Our data were collected in 2018, prior to the outbreak of the COVID-19 pandemic. Some studies suggest that the COVID-19 pandemic made it necessary for OHS to somewhat modify their work patterns, e.g., in terms of employing extra staff, offering out-of-hours and weekend services, and prioritizing certain tasks such as vaccination and sick leave surveillance [71, 72]. In some cases, this shift may have resulted in OHS being less present at worksites, e.g., by reducing their number of workplace visits [73]. However, a survey among occupational physicians in the UK [72] found that the majority of OHS units (93%) continued to offer routine services during the pandemic. The prevalence of teleworking (working outside conventional office settings) increased tremendously during the pandemic and will likely, to some extent, remain a routine practice for employees throughout the progression and cessation of the pandemic [74]. Increased teleworking among employees may pose a dual challenge for OHS' prevention activities: Employees may become less visible and accessible to OHS personnel, and some studies have indicated that teleworking is associated with increased alcohol consumption [75]. Hence, post-pandemic work dynamics may necessitate innovative measures in OHS' alcohol prevention activity, for instance in terms of increased application of digital platforms.

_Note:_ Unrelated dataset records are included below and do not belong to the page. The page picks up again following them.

Lemma mitad_redondeada (n : nat) :
  (128 < n)%nat -> (0 < n / 2 - (n / 2) mod 8 < n)%nat.
Proof.
  intros Hn.
  pose proof (Nat.mod_upper_bound (n / 2) 8 ltac:(discriminate)) as Hm.
  pose proof (Nat.div_le_lower_bound n 2 64 ltac:(discriminate)
                ltac:(lia)) as Hd.
  pose proof (Nat.div_lt n 2 ltac:(lia) ltac:(lia)) as Hl.
  lia.
Qed.

(** The depth bound of [pairwise_sum] never runs out: any two bounds
    that are at least the length give the same sum. *)
Lemma pairwise_sum_fuel (f1 : nat) :
  forall (f2 : nat) (a : list float),
    (List.length a <= f1)%nat -> (List.length a <= f2)%nat ->
    pairwise_sum f1 a = pairwise_sum f2 a.
Proof.
  induction f1 as [|f1 IH]; intros f2 a H1 H2.
  - destruct a; [|cbn in H1; lia]. destruct f2; reflexivity.
  - destruct f2 as [|f2].
    + destruct a; [|cbn in H2; lia]. reflexivity.
    + cbn [pairwise_sum].
      destruct (List.length a <=? 128)%nat eqn:E; [reflexivity|].
      apply Nat.leb_gt in E.
      pose proof (mitad_redondeada _ E) as Hn2.
      f_equal; apply IH;
        rewrite ?length_firstn, ?length_skipn; lia.
Qed.

(** Above 128 values the sum is the sum of the two parts. *)
Lemma pairwise_sum_partido (a : list float) :
  (128 < List.length a)%nat ->
  let n2 := (List.length a / 2 - (List.length a / 2) mod 8)%nat in
  pairwise_sum (List.length a) a
  = pairwise_sum (List.length (firstn n2 a)) (firstn n2 a)
    + pairwise_sum (List.length (skipn n2 a)) (skipn n2 a).
Proof.
  intros Hn n2.
  destruct (List.length a) as [|f] eqn:El; [lia|].
  cbn [pairwise_sum]. rewrite El.
  destruct (S f <=? 128)%nat eqn:E; [apply Nat.leb_le in E; lia|].
  assert (Hn2 : (0 < n2 < S f)%nat)
    by (subst n2; apply mitad_redondeada; lia).
  fold n2. f_equal; apply pairwise_sum_fuel;
    rewrite ?length_firstn, ?length_skipn; lia.
Qed.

A venue for future research is to develop, implement and test alcohol training programs tailored for OHS personnel. Such research should include effect studies as well as implementation studies. Although our regression models largely explained variances in the behavioral outcomes (between 22 and 47%), a considerable amount of the variances in doing was not explained by our models focusing on knowledge. Hence, further research on potential antecedents and correlates of conducting interventions is warranted. Furthermore, future research should explore associations between different types of knowledge and intervention activity with regard to other health and risk behaviors (e.g., healthy diet, physical exercise, smoking and drug use).

Conclusions

This study demonstrated that different ways of knowing about alcohol among OHS personnel were dissimilarly associated with conducting alcohol prevention interventions targeting employees in occupational health settings, and that efforts aimed at bridging the know-do gap would benefit from focusing on practical rather than theoretical knowledge. Stated differently, for doing, knowing how is more important than knowing that. Training programs for OHS personnel should emphasize knowledge about how to deal with alcohol-related issues and how to conduct prevention interventions.